When asked what it feels like to receive the award, Oakland Poet Laureate Ayodele Nzinga says: “Liberated… It affords me a tiny bit of security here in the Bay.”

A playwright and owner of the BAM House theatre, Nzinga has produced shows in Oakland for more than two decades. She founded the theatre company the Lower Bottom Playaz in 1999, and in 2021 was awarded the title of Oakland’s first Poet Laureate.

“I spent most of the time as Poet Laureate hoping that I could stay in Oakland for the term of laureatecy,” says Nzinga, adding that the ability to “root” both personally and professionally is her biggest takeaway from the grant.

Adrian L. Burrell. (Dondre Stutley )

Adrian L. Burrell echoes Nzinga’s plan to invest the funds into personal and professional development.


Burrell is a filmmaker, photographer and proud third-generation Oakland representative. He makes multimedia works comprised of his personal sojourns, family video archives and elements of Afrocentric spirituality. His work has received national acclaim; earlier this year, he was the recipient of TheGrio’s Emerging Filmmaker Fellowship.

But the Rainin Fellowship has special meaning to him. “It feels good to be supported by the soil,” Burrell says. As an independent artist, with no official gallery representation, he knows such recognition is rare.

“It’s been cool to be in a position where I can make my work and it touches people,” says Burrell, who will be at the Oakland Museum of California on May 4 for a Q&A about his book, Sugarcane & Lighting, and a screening of his short film, The Saints Step in Kongo Time. Burrell says support from local institutions is important: “That allows me to grow my practice, and continue to try to grow toward being a practicing sustainable artist.”

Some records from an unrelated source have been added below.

Definition HandleAllocate (pid d t size : Z) (forModel : bool) (s : service)
    : option (SharedMemoryInfo * service) :=
  match GetMemoryService d s with
  | None => mret (invalid_info 0, s)
  | Some m =>
      '(off, m1) ← allocation t forModel size pid m;
      let s1 := put_memory d m1 s in
      if off =? MemoryService.NO_ADDRESS then mret (invalid_info 0, s1)
      else
        let '(r, f) := CreateSharedMemory (osCreate sys (clock s1) size) size (memfdService s1) in
        let s2 := tick (set_memfdService f s1) in
        match r with
        | inl code =>
            '(_, m2) ← MemoryService.DeallocateAddress off pid m1;
            mret (invalid_info code, put_memory d m2 s2)
        | inr i =>
            let i' := mkInfo (block_id i) (i_size i) (i_ptr i) (mem_addr sys d) off (i_fd i) in
            let s3 := TrackSharedMemoryHandle d pid i' s2 in
            mret (i', if i_fd i' =? -1 then s3 else onClientConnected pid s3)
        end
  end.

Definition HandleDeallocate (pid d address : Z) (s : service) : option (Z * service) :=
  match GetMemoryService d s with
  | None => mret (-1, s)
  | Some m =>
      let '(offset, s1) :=
        match TryResolveSharedMemoryHandle d pid address s with
        | Some (h, s1) => (physAddrOffset h, ReleaseSharedMemoryHandle (h_fd h) s1)
        | None =>
            (if mem_addr sys d <=? address then address - mem_addr sys d else address, s)
        end in
      '(ok, m') ← MemoryService.DeallocateAddress offset pid m;
      mret (if ok : bool then 0 else -1, put_memory d m' s1)
  end.

(** ** DMA *)

Definition EINVAL : Z := 22.

(** [HandleDMARead] and [HandleDMAWrite]; the driver's 32-bit fields are truncated. *)
Definition HandleDMA (read : bool) (pid seqId d blockId blockOffset size : Z) (s : service)
    : Z * option dma * service :=
  if size =? 0 then (0, None, s)
  else if negb (in_devices d) then (- EINVAL, None, s)
  else if recoveryInProgress s then (- Scheduler.EAGAIN, None, s)
  else
    match TryGetSharedMemoryHandle d pid (u64 blockId) s with
    | None => (- EINVAL, None, s)
    | Some h =>
        if (h_ptr h =? 0) || (h_size h <? u64 (blockOffset + size)) then (- EINVAL, None, s)
        else
          (0, Some (mkDma read (u64 (h_ptr h + blockOffset))
                      (u32 (u64 (physAddrOffset h + blockOffset))) (u32 size) pid seqId),
           set_pendingDma (pendingDmaOperations s + 1) s)
    end.

Definition DecrementPendingDMA (s : service) : service :=
  if 0 <? pendingDmaOperations s then set_pendingDma (pendingDmaOperations s - 1) s else s.

(** ** The end of a client *)

(** The requests of the process are stopped and its tasks taken out of the table. *)
Definition stop_process (pid d : Z) (s : service) : list (Z * Z) * service :=
  let running := Scheduler.GetRunningTaskIds pid (scheduler s) in
  let s1 := set_pendingTaskFree
              (foldl (fun m t => <[(pid, t) := d]> m) (pendingTaskFree s) running) s in
  let s2 := set_scheduler (Scheduler.StopAllInferenceForProcess pid d (scheduler s1)) s1 in
  let '(entries, store) := TaskStore.extractTaskIdsWithBound pid d (taskInfoStore s2) in
  let s3 := set_taskInfoStore store s2 in
  (entries,
   set_scheduler
     (Scheduler.ClearRunningRequests pid d
        (foldl (fun x tb => Scheduler.StopTaskInference pid d tb.1 x) (scheduler s3) entries))
     s3).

Antoine Hunter (Purple Fire Crow) poses for a photo while wearing a golden-brown cloth draped over his upper body.
Award-winning dancer Antoine ‘Purple Fire Crow’ Hunter. (Mark Kitoaka)

Sustainability, for self and community, are on the mind of dancer Antoine Hunter as he receives the fellowship. Hunter, also known as Purple Fire Crow, says when he learned about the award, he was hit with a mixture of emotion — joy and gratitude, as well as the “stress to stay the best human being I can be to support my community.” He was reminded, he says, of how there’s more work to do, as his goal is to open more doors for people to come after him.

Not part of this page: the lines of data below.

(* ===== verification/DxrtServiceSched.v ===== *)
(** * The service: what it needs of the scheduler

    The entries of one process and the notifications that a task has no request left,
    over the calls the service makes, whatever the policy and the devices do. *)

From Stdlib Require Import ZArith Lia.
From S2P Require Import Prelude AllocatorClass MemoryService Scheduler SchedulerSpec SchedulerInv SchedulerCredit.
From S2P Require Import SchedulerCalls DxrtService.
Import DxrtService.

(** ** The scheduler: entries and notifications *)

Section Sched.
Context {Q : Type} `{!Scheduler.Policy Q}.
Context (env : Scheduler.environment).
Implicit Types (x : Scheduler.sched Q) (p r t d : Z).

Definition drains (evs : list Scheduler.event) : list (Z * Z) := omap drained_of evs.

Lemma drains_app l1 l2 : drains (l1 ++ l2) = drains l1 ++ drains l2.
Proof. apply omap_app. Qed.

(** Entries only disappear or change state, and no task is reported as drained. *)
Definition calm x x' : Prop :=
  table_le x x' /\ exists evs, Scheduler.trace x' = Scheduler.trace x ++ evs /\ drains evs = [].

Lemma calm_trans x1 x2 x3 : calm x1 x2 -> calm x2 x3 -> calm x1 x3.
Proof.
  intros [T1 (l1 & E1 & D1)] [T2 (l2 & E2 & D2)]. split; [by eapply table_le_trans|].
  exists (l1 ++ l2). by rewrite E2, E1, drains_app, D1, D2, app_assoc.
Qed.

Lemma calm_same x x' :
  Scheduler.reqs x' = Scheduler.reqs x -> Scheduler.trace x' = Scheduler.trace x -> calm x x'.
Proof.
  intros E1 E2. split; [|exists []; by rewrite app_nil_r].
  apply table_le_entry. intros. unfold Scheduler.entry. by rewrite E1.
Qed.

Lemma calm_reject d p r st x : calm x (Scheduler.reject d p r st x).
Proof.
  destruct (reject_fields d p r st x) as (_ & _ & Et & _). split; [|exists []; by rewrite app_nil_r].
  intros p' r' e'. rewrite entry_reject. destruct (decide _); [done|]. eauto.
Qed.

Lemma calm_set_entry p r e st dv x :
  Scheduler.entry p r x = Some e -> calm x (Scheduler.set_entry p r (Scheduler.mkEntry (Scheduler.data e) st dv) x).
Proof.
  intros E. split; [|exists []; by rewrite app_nil_r].
  eapply table_le_upd; [exact E|]. intros. apply entry_set_entry.
Qed.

An award winning-dancer and choreographer from Oakland, Hunter is Deaf and creates work for people living with disabilities. “This award is a milestone blessing that adds on the layer to the story of my career with the Urban Jazz Dance Company (UJDC),” Hunter writes in an email. He adds that the fellowship is a way of recognizing the challenges faced by members of the Deaf and Disabled communities who are working to overcome ableism, and that it will deepen the impact of his work in the Bay Area arts community — “particularly in advocating for Deaf (and) Disabled folks of many kinds of artists, and promoting inclusivity in dance.”

The TNT Traysikel trio and their three-wheeled vehicle.
The TNT Traysikel trio and their three-wheeled vehicle. (Alvin Dizon)

Mike Arcega of TNT Traysikel says the fellowship feels like validation for the group’s work. They created a vehicle that speaks to the culture of the Philippines and connects Filipino community members here in the Bay, and it’s paying off.

TNT Traysikel’s Rachel Lastimosa says the stipulation-free grant “signals that artists know what they’re doing, and that they know how to get the job done.” She adds that “the job” isn’t always about producing. “There’s more parts to being an artist that are very human — like housing, healthcare, childcare for example — that contribute to the work we do,” says Lastimosa. “It’s validating to get this sense of self-determination.” 

Paolo Asuncion, the third member of TNT Traysikel, says the group plans on taking their vehicle on the road, connecting with Filipino communities in Stockton, Morro Bay and as far as Bayou St. Malo in Louisiana.

“The plan is to ride TNT across the states,” Asuncion says, “to collect stories from all of these people and to spread the joy outward from San Francisco Bay.”